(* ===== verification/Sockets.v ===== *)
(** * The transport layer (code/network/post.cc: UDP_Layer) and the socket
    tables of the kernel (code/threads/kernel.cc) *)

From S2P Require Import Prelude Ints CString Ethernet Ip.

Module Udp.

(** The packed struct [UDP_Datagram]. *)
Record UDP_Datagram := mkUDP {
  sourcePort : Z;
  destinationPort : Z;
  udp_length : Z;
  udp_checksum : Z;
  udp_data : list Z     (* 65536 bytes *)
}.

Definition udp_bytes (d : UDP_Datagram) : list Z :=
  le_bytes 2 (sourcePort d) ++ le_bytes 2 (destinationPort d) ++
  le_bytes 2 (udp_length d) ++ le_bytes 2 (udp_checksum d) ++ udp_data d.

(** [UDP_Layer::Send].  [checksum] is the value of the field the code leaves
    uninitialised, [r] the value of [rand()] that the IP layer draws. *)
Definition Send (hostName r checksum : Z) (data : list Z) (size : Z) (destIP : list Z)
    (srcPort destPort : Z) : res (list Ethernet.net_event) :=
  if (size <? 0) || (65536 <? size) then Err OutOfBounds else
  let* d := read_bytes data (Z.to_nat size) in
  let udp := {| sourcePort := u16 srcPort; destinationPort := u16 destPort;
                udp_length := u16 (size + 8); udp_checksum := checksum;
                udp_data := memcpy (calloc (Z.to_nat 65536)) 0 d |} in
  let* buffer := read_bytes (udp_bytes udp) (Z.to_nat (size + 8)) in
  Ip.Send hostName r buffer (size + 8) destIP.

**TRY IT**
How many of the lines above include the string "destIP"? Give only the number.

**EXERCISE OUTPUT**
2